Assigned task » Go through the records and report each line holding the string "intros".

───── Task inputs ─────

Lemma ws_nl_ws_nl_newlines (n : nat) (c : char) (b : str) (prev : option char) :
  Ch.isspace c = false ->
  Re.star Ch.isspace (Re.match_here nl_ws_nl) prev (newlines n ++ c :: b)
  = if n <? 2 then None else Some n.
Proof.
  intros Hc. revert prev. induction n as [|n IH]; intros prev.
  - cbn [newlines repeat app]. rewrite star_cons, Hc, match_one, lit_LF.
    now rewrite (not_space_not_LF _ Hc).
  - cbn [newlines repeat app]. rewrite star_cons, isspace_LF.
    fold (newlines n). rewrite IH.
    destruct n as [|[|n]]; try reflexivity;
      rewrite match_one, match_star; change (Re.lit LF LF) with true;
      cbv iota; now rewrite ws_nl_newlines.
Qed.

Lemma blank_lines_newlines (n : nat) (c : char) (b : str) (prev : option char) :
  Ch.isspace c = false -> 3 <= n ->
  Re.match_here blank_lines prev (newlines n ++ c :: b) = Some n.
Proof.
  intros Hc Hn. destruct n as [|n]; [lia|].
  cbn [newlines repeat app]. unfold blank_lines.
  rewrite match_one, match_star. change (Re.lit LF LF) with true. cbv iota.
  fold (newlines n). rewrite ws_nl_ws_nl_newlines by assumption.
  destruct n as [|[|n]]; [lia | lia | reflexivity].
Qed.

(** Text without a newline is copied. *)
Lemma collapse_app (a s : str) : ~ In LF a -> collapse (a ++ s) = a ++ collapse s.
Proof.
  induction a as [|c a IH]; intros H; [reflexivity|].
  cbn [app]. rewrite collapse_cons. unfold blank_lines at 1.
  rewrite match_one, lit_LF.
  assert (Hc : char_eqb c LF = false).
  { apply char_eqb_neq. intros ->. apply H. now left. }
  rewrite Hc, IH; [reflexivity|]. intros Hin. apply H. now right.
Qed.

Lemma collapse_newlines (n : nat) (c : char) (b : str) :
  Ch.isspace c = false -> 3 <= n ->
  collapse (newlines n ++ c :: b) = LF :: LF :: collapse (c :: b).
Proof.
  intros Hc Hn.
  pose proof (blank_lines_newlines n c b None Hc Hn) as Hm.
  destruct n as [|n]; [lia|]. cbn [newlines repeat app] in *.
  rewrite collapse_cons, Hm. fold (newlines n).
  change (skipn (S n) (LF :: newlines n ++ c :: b)) with (skipn n (newlines n ++ c :: b)).
  rewrite skipn_app, skipn_all2 by (unfold newlines; rewrite repeat_length; lia).
  unfold newlines. rewrite repeat_length, Nat.sub_diag. reflexivity.
Qed.

Lemma In_newlines (x : char) (n : nat) : In x (newlines n) -> x = LF.
Proof. intros H. now apply repeat_spec in H. Qed.

(** A suffix of a calm text is calm. *)
Lemma calm_app (a s : str) : calm (a ++ s) = true -> calm s = true.
Proof.
  induction a as [|c a IH]; [trivial|].
  cbn [app calm]. intros H. apply andb_true_iff in H as [_ H]. auto.
Qed.

Lemma calm_head (s : str) : calm s = true -> nl_run s <= 2.
Proof.
  destruct s as [|c t]; [cbn; lia|]. cbn [calm]. intros H.
  apply andb_true_iff in H as [H _]. now apply Nat.leb_le.
Qed.

Lemma nl_run_ws_app (w s : str) :
  Forall (fun c => Ch.isspace c = true) w -> nl_run s <= nl_run (w ++ s).
Proof.
  induction 1 as [|c w Hc _ IH]; [reflexivity|].
  cbn [app nl_run]. rewrite Hc. lia.
Qed.

Lemma nl_run_three (w1 w2 b : str) :
  Forall (fun c => Ch.isspace c = true) w1 ->
  Forall (fun c => Ch.isspace c = true) w2 ->
  3 <= nl_run (LF :: w1 ++ LF :: w2 ++ LF :: b).
Proof.
  intros H1 H2. rewrite nl_run_LF.
  pose proof (nl_run_ws_app w1 (LF :: w2 ++ LF :: b) H1).
  rewrite nl_run_LF in H.
  pose proof (nl_run_ws_app w2 (LF :: b) H2) as H'.
  rewrite nl_run_LF in H'. lia.
Qed.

─────

Output of the task »
  intros Hc. revert prev. induction n as [|n IH]; intros prev.
  intros Hc Hn. destruct n as [|n]; [lia|].
  induction a as [|c a IH]; intros H; [reflexivity|].
  { apply char_eqb_neq. intros ->. apply H. now left. }
  rewrite Hc, IH; [reflexivity|]. intros Hin. apply H. now right.
  intros Hc Hn.
Proof. intros H. now apply repeat_spec in H. Qed.
  cbn [app calm]. intros H. apply andb_true_iff in H as [_ H]. auto.
  destruct s as [|c t]; [cbn; lia|]. cbn [calm]. intros H.
  intros H1 H2. rewrite nl_run_LF.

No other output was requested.